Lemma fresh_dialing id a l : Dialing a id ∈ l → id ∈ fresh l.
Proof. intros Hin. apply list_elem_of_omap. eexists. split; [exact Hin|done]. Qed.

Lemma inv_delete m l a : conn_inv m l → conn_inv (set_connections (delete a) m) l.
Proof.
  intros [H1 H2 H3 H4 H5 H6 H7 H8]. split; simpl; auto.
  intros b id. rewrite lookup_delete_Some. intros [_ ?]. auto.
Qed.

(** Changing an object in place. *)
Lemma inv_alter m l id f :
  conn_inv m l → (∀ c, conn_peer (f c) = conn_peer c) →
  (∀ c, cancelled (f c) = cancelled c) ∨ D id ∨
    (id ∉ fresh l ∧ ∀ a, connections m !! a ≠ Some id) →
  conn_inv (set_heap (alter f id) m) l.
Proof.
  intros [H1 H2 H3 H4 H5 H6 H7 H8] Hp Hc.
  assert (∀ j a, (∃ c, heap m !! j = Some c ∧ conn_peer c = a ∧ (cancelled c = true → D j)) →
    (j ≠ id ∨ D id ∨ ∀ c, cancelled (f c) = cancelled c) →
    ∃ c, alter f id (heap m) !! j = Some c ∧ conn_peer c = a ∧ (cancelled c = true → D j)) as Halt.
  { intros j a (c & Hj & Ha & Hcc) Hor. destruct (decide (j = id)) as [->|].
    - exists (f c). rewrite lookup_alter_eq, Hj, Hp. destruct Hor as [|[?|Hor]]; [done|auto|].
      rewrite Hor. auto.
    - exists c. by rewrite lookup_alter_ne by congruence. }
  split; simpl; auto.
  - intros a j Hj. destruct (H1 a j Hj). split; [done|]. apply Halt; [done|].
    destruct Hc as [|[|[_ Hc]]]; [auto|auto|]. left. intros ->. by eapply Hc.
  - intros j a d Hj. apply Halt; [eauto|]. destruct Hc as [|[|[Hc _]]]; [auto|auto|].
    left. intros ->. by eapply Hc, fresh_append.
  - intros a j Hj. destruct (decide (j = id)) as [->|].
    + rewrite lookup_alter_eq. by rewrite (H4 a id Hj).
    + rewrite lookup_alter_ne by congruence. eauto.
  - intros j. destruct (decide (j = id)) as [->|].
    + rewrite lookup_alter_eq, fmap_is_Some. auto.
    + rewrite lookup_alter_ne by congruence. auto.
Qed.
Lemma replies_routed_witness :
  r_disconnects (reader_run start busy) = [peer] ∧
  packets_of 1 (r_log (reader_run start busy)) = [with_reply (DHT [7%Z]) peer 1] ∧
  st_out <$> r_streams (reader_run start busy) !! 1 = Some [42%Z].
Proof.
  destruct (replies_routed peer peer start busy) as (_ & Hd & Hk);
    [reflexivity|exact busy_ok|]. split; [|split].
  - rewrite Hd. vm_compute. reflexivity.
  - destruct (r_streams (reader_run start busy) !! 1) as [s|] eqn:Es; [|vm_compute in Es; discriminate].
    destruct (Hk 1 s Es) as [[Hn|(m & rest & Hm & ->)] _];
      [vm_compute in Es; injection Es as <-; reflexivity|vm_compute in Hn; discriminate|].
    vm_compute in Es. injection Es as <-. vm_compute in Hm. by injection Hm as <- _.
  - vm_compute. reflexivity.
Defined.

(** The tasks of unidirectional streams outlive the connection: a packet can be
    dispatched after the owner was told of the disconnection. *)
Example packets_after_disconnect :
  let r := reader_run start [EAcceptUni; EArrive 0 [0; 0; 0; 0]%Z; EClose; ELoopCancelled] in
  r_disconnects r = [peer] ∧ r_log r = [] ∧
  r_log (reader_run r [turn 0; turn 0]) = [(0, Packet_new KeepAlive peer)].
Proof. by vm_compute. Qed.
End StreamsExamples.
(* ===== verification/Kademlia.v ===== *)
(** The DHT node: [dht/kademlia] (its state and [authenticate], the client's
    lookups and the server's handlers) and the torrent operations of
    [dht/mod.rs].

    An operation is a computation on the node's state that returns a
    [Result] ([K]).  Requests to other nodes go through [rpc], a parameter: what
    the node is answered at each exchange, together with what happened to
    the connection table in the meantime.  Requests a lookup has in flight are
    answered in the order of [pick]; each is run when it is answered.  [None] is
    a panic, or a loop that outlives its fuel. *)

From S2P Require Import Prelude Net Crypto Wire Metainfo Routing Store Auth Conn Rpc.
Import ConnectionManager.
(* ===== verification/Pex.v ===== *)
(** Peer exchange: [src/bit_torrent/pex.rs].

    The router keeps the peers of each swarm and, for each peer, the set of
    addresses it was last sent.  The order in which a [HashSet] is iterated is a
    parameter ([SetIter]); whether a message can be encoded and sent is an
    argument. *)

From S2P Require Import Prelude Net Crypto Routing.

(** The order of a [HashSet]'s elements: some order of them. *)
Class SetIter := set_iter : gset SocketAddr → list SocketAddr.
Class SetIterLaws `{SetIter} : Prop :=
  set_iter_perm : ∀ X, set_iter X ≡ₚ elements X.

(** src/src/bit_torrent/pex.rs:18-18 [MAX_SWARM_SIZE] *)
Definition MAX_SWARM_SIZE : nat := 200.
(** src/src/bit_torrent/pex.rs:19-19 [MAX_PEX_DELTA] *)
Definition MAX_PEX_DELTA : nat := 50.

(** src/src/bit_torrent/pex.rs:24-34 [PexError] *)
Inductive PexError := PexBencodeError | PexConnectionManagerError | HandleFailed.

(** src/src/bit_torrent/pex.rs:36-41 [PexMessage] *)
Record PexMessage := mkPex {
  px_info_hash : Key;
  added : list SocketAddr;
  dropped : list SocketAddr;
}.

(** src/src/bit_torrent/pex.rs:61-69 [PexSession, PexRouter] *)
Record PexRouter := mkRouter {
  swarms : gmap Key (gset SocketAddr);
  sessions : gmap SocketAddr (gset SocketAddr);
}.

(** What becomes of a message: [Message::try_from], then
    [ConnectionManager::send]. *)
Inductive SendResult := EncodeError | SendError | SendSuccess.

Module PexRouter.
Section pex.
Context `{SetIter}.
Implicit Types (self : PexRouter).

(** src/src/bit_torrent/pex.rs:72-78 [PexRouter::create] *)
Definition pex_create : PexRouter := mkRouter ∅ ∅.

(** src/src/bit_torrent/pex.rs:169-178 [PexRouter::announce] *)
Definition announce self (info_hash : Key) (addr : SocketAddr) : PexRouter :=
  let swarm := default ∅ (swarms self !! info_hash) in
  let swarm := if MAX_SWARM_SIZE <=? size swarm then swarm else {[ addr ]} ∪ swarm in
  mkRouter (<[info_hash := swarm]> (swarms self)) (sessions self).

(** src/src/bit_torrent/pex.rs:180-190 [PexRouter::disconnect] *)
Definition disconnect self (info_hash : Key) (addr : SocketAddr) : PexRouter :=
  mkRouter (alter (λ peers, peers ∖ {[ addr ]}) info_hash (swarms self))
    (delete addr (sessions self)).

_ _ _ _ _ _ _

TASK
Reproduce, with both ends included, the lines from the one holding "(** src/src/bit_torrent/pex.rs:169-178 [PexRouter::announce]" to the end of the records above.

THE ANSWER
(** src/src/bit_torrent/pex.rs:169-178 [PexRouter::announce] *)
Definition announce self (info_hash : Key) (addr : SocketAddr) : PexRouter :=
  let swarm := default ∅ (swarms self !! info_hash) in
  let swarm := if MAX_SWARM_SIZE <=? size swarm then swarm else {[ addr ]} ∪ swarm in
  mkRouter (<[info_hash := swarm]> (swarms self)) (sessions self).

(** src/src/bit_torrent/pex.rs:180-190 [PexRouter::disconnect] *)
Definition disconnect self (info_hash : Key) (addr : SocketAddr) : PexRouter :=
  mkRouter (alter (λ peers, peers ∖ {[ addr ]}) info_hash (swarms self))
    (delete addr (sessions self)).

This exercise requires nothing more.